He leaned forward over the wheel and shot her a glance. “What’s wrong?”
“I don’t know,” she said irritably, as if it was all his fault. He recoiled a little against his door and leaned his elbow out the window, steering with one thumb.
As they neared her house, he started to get nervous, leaning forward over the wheel.
“When am I going to see you again?”
She looked at the dashboard as if she hadn’t heard. He pulled over to the side of the road and turned to her, the words she had been saying—his own name, and I love you, I love you—playing through his head. He wasn’t going to say them, they were her words, and he didn’t want to tell her to say them, but he needed her to keep saying them.
She put her hand on the door. He watched it resting there. “I can walk from here,” she said and stepped out of the car.
“Where are you going?” He screamed so loudly she stumbled off the road. She could see her house from here, across the road and down the field.
“I don’t love you anymore.”
He was out of the car now with his hands on the roof, just looking at her.
She repeated it. Her bellow drew out and continued as a groan as she bent over with her knees together and hands pulled around her stomach. Tears burst down her cheeks, her blonde strands sticking to her lips.
It seemed now that he must have known all along what would happen. He could have made a noise like the sudden roar of gravel pouring from a dump truck at the construction site where his father worked. This much force and more had built up in his chest. He could have crushed her words with his own. He could have screamed so loudly she would have ceased to exist, but he was silent.
She sensed him stumbling through the field after her. Her mother came to the window, saw her, and called her father who arrived at the window with his shotgun. Seeing her father, Natalie ran away from the house toward the woods. Her mother came out onto the front steps and screamed, “Natalie!” Natalie tripped and vanished into the blonde straw. By the time she stood, her father was on the phone, calling. His friends ran for their trucks and cars, funneling from Central Street, Winthrop Road, and Water Street onto Litchfield Road.
Dion tripped on a log and twisted his ankle. She was out of sight. These were her woods; she had grown up playing here. He stood with his arms apart, hunkered down, and screamed her name as loud as he could.
She stopped running and looked up at the sky washing over the treetops. They could probably hear her name all the way in Bath, she thought. He loved her, he really did. She ran on, but stopped when her name sounded again and again, moaning through the trees like a foghorn, his voice seeming more desperate and distant. He was headed in the wrong direction. She almost called out to him.
Mr. Dawson opened his door and stepped out before putting his truck in park; it lurched forward slightly before he could hit the brake. No one was watching. His neighbor, Mr. Shumaker, ran across the lawn, taking long, even strides. Their boots crunched over the dried leaves and grass with the sound of falling water; all of them headed toward Natalie’s father standing at the edge of the woods. “This way,” he called and ran into the shadows. They all stopped running when Dion’s voice called for Natalie. His voice, her name. They leaned over their knees, listening to their own heavy breathing. The smell of their own musty heat escaped from beneath their shirt collars.
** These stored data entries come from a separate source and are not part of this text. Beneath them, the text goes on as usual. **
(* ===== verification/CatalogLookup.v ===== *)
(** * What a lookup in the catalogue finds ([Catalog])

    [covers]: a rule for a host is one for the host itself or for a domain it
    lies in.  [lookupSuffix] finds the longest rule that covers the host, and
    leaving out a rule whose answer the next longer rule gives as well changes
    nothing. *)
From S2P Require Import Prelude GoStrings GoNet Catalog CatalogGen.

#[local] Open Scope Z_scope.

(** ** Domains and their parents *)
Lemma index_byte_spec c l i : index_byte c l = Some i -> l = take i l ++ c :: drop (S i) l /\ c ∉ take i l.
Proof.
  revert i. induction l as [|d l IH]; intros i; cbn; [done|]. destruct (decide (d = c)) as [->|Hd].
  - intros [= <-]. cbn. split; [done|by apply not_elem_of_nil].
  - destruct (index_byte c l) as [j|]; [|done]. intros [= <-]. destruct (IH j eq_refl) as [E Hn]. cbn. split; [by f_equal|].
    apply not_elem_of_cons. by split.
Qed.
Lemma index_byte_none c l : index_byte c l = None -> c ∉ l.
Proof.
  induction l as [|d l IH]; cbn; [by intros _ ?%elem_of_nil|]. destruct (decide (d = c)); [done|].
  destruct (index_byte c l); [done|]. intros _. apply not_elem_of_cons. split; [done|by apply IH].
Qed.
Lemma index_byte_app c l1 l2 : c ∉ l1 -> index_byte c (l1 ++ c :: l2) = Some (length l1).
Proof.
  induction l1 as [|d l IH]; cbn; [by rewrite decide_True|]. intros [Hd Hl]%not_elem_of_cons. rewrite decide_False by done. by rewrite IH.
Qed.
Lemma parent_dot p k : "."%char ∉ to_bytes p -> parent (p ++ String "." k) = k.
Proof.
  intros Hp. unfold parent, IndexByte. rewrite to_bytes_app. change (to_bytes (String "." k)) with ("."%char :: to_bytes k).
  rewrite index_byte_app, to_bytes_length by done. apply str_drop_app.
Qed.
(** A name is its own parent's child, or has no parent. *)
Lemma parent_cases name : (exists p, name = (p ++ String "." (parent name))%string /\ "."%char ∉ to_bytes p) \/
  ("."%char ∉ to_bytes name /\ parent name = ""%string).
Proof.
  unfold parent, IndexByte. destruct (index_byte "." (to_bytes name)) as [i|] eqn:E; [left|right; by apply index_byte_none in E].
  apply index_byte_spec in E as [E Hn]. exists (str_take i name). unfold str_take. rewrite to_of_bytes. split; [|done].
  apply (inj to_bytes). rewrite to_bytes_app, to_of_bytes. unfold str_drop. cbn [to_bytes].
  change (to_bytes (String "." (of_bytes (drop (S i) (to_bytes name))))) with ("."%char :: to_bytes (of_bytes (drop (S i) (to_bytes name)))).
  by rewrite to_of_bytes.
Qed.
Lemma parent_shorter name : name <> ""%string -> (String.length (parent name) < String.length name)%nat.
Proof.
  intros Hne. destruct (parent_cases name) as [(p & E & _)|[_ ->]].
  - rewrite E at 2. rewrite str_length_app. cbn. lia.
  - destruct name; [done|]. cbn. lia.
Qed.
(** Induction from a name to its parent. *)
Lemma parent_ind (P : string -> Prop) : P ""%string -> (forall name, name <> ""%string -> P (parent name) -> P name) -> forall name, P name.
Proof.
  intros H0 H name. induction name as [name IH] using (induction_ltof1 _ String.length). unfold ltof in IH.
  destruct (decide (name = ""%string)) as [->|Hne]; [done|]. apply H; [done|]. by apply IH, parent_shorter.
Qed.

(** ** The two lookups *)
Section lookup.
Context {A : Type}.
Implicit Types rules : gmap string A.
Lemma lookup_from_fuel f g rules name : (String.length name < f)%nat -> (String.length name < g)%nat -> lookup_from f rules name = lookup_from g rules name.
Proof.
  revert f g. induction name as [|name Hne IH] using parent_ind; intros [|f] [|g] Hf Hg; try lia; [done|]. cbn.
  destruct (name =? "")%string; [done|]. destruct (rules !! name); [done|]. pose proof (parent_shorter name Hne) as Hs.
  unfold parent in IH, Hs. destruct (IndexByte name "."); [|done]. apply IH; lia.
Qed.
Lemma lookupSuffix_unfold rules name : name <> ""%string ->
  lookupSuffix rules name = match rules !! name with Some found => Some found | None => lookupSuffix rules (parent name) end.
Proof.
  intros Hne. unfold lookupSuffix at 1. cbn [lookup_from]. rewrite (proj2 (String.eqb_neq _ _) Hne). destruct (rules !! name); [done|].
  pose proof (parent_shorter name Hne) as Hs. unfold parent in *. destruct (IndexByte name ".") as [i|]; [|done]. apply lookup_from_fuel; lia.
Qed.
Lemma lookupSuffix_empty rules : lookupSuffix rules "" = None.
Proof. done. Qed.

(** ** The longest rule *)
Definition covers (k name : string) : Prop := k <> ""%string /\ (k = name \/ exists p, name = (p ++ String "." k)%string).
Lemma first_dot p0 q p k : "."%char ∉ to_bytes p0 -> (p0 ++ String "." q)%string = (p ++ String "." k)%string ->
  k = q \/ exists p', q = (p' ++ String "." k)%string.
Proof.
  revert p. induction p0 as [|c p0 IH]; intros [|d p] Hp0; cbn.
  - intros [= <-]. by left.
  - intros [= <- ->]. right. by exists p.
  - intros [= -> _]. destruct Hp0. by left.
  - intros [= <- Hc]. apply not_elem_of_cons in Hp0 as [_ Hp0]. by apply (IH p).
Qed.
Lemma covers_parent k name : name <> ""%string -> (covers k name <-> k = name \/ covers k (parent name)).
Proof.
  intros Hne. unfold covers. split.
  - intros [Hk [->|[p E]]]; [by left|]. right. split; [done|]. destruct (parent_cases name) as [(p0 & E0 & Hp0)|[Hn _]].
    + apply (first_dot p0 _ p); [done|congruence].
    + destruct Hn. rewrite E, to_bytes_app. apply elem_of_app. right. left.
  - intros [->|[Hk [Hp|[p E]]]]; [by split; [|left]|..]; (split; [done|right]).
    + destruct (parent_cases name) as [(q & E & _)|[_ E]]; [|congruence]. exists q. by rewrite Hp.
    + destruct (parent_cases name) as [(q & E0 & _)|[_ E0]]; [|rewrite E0 in E; by destruct p].
      exists (q ++ String "." p)%string. rewrite E0 at 1. rewrite E at 1. by rewrite <- str_app_assoc.
Qed.
Lemma covers_length k name : covers k name -> k = name \/ (String.length k < String.length name)%nat.
Proof. intros [_ [->|[p ->]]]; [by left|right]. rewrite str_length_app. cbn. lia. Qed.
Lemma lookupSuffix_longest rules name e : lookupSuffix rules name = Some e <->
  exists k, covers k name /\ rules !! k = Some e /\ forall k', covers k' name -> is_Some (rules !! k') -> (String.length k' <= String.length k)%nat.
Proof.
  induction name as [|name Hne IH] using parent_ind.
  { split; [done|]. intros (k & [Hk [->|[p E]]] & _); [done|by destruct p]. }
  rewrite lookupSuffix_unfold by done. setoid_rewrite (fun k => covers_parent k name Hne). destruct (rules !! name) as [found|] eqn:E.
  - split.
    + intros [= ->]. exists name. split; [by left|]. split; [done|]. intros k' Hk' _. apply (covers_parent _ _ Hne) in Hk'.
      destruct (covers_length _ _ Hk') as [->|]; lia.
    + intros (k & Hk & He & Hmax). apply (covers_parent _ _ Hne) in Hk. destruct (covers_length _ _ Hk) as [->|Hlt]; [congruence|].
      specialize (Hmax name ltac:(by left) ltac:(by rewrite E)). lia.
  - rewrite IH. split.
    + intros (k & Hk & He & Hmax). exists k. split; [by right|]. split; [done|]. intros k' [->|Hk'] Hs; [by rewrite E in Hs; destruct Hs|by apply Hmax].
    + intros (k & [->|Hk] & He & Hmax); [congruence|]. exists k. split; [done|]. split; [done|]. intros k' Hk'. apply Hmax. by right.
Qed.
Lemma lookupSuffix_none rules name : lookupSuffix rules name = None <-> forall k, covers k name -> rules !! k = None.
Proof.
  induction name as [|name Hne IH] using parent_ind.
  { split; [|done]. intros _ k [Hk [->|[p E]]]; [done|by destruct p]. }
  rewrite lookupSuffix_unfold by done. setoid_rewrite (fun k => covers_parent k name Hne). destruct (rules !! name) eqn:E.
  - split; [done|]. intros H. specialize (H name (or_introl eq_refl)). congruence.
  - rewrite IH. split; [intros H k [->|Hk]; auto|auto].
Qed.

(** Leaving out rules that the rest of the table answers for. *)
Lemma lookup_pruned (full pruned : gmap string A) :
  (forall k, pruned !! k = full !! k \/ (pruned !! k = None /\ k <> ""%string /\ lookupSuffix full (parent k) = full !! k)) ->
  forall name, lookupSuffix pruned name = lookupSuffix full name.
Proof.
  intros H name. induction name as [|name Hne IH] using parent_ind; [done|].
  rewrite (lookupSuffix_unfold pruned), (lookupSuffix_unfold full) by done.
  destruct (H name) as [->|(-> & _ & E)]; [by rewrite IH|]. rewrite IH, E. destruct (full !! name); [done|]. congruence.
Qed.
End lookup.
Lemma lookupSuffix_fmap {A B} (f : A -> B) (rules : gmap string A) name : lookupSuffix (f <$> rules) name = f <$> lookupSuffix rules name.
Proof.
  induction name as [|name Hne IH] using parent_ind; [done|].
  rewrite (lookupSuffix_unfold (f <$> rules)), (lookupSuffix_unfold rules), lookup_fmap by done. by destruct (rules !! name).
Qed.
Lemma nearest_from_lookup f owner domain : nearest_from f domain owner = default ""%string (lookup_from f owner domain).
Proof.
  revert domain. induction f as [|f IH]; intros domain; [done|]. cbn. destruct (domain =? "")%string; [done|]. destruct (owner !! domain); [done|].
  rewrite IH. unfold parent. destruct (IndexByte domain "."); [done|]. by destruct f.
Qed.
Lemma nearestOwner_lookup owner domain : nearestOwner domain owner = default ""%string (lookupSuffix owner domain).
Proof. apply nearest_from_lookup. Qed.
A few of them had guns. He stopped calling her name. She turned at the edge of Nason’s field when she heard the silence. When she listened harder she heard the voices of her father, her uncles, their friends, and the fathers of her friends calling to one another. For a moment she wanted to take it all back. She did love him. Then she wanted to take it all the way back to never having loved him to begin with. She couldn’t say now how it had started. Ron would never forgive her. No one would.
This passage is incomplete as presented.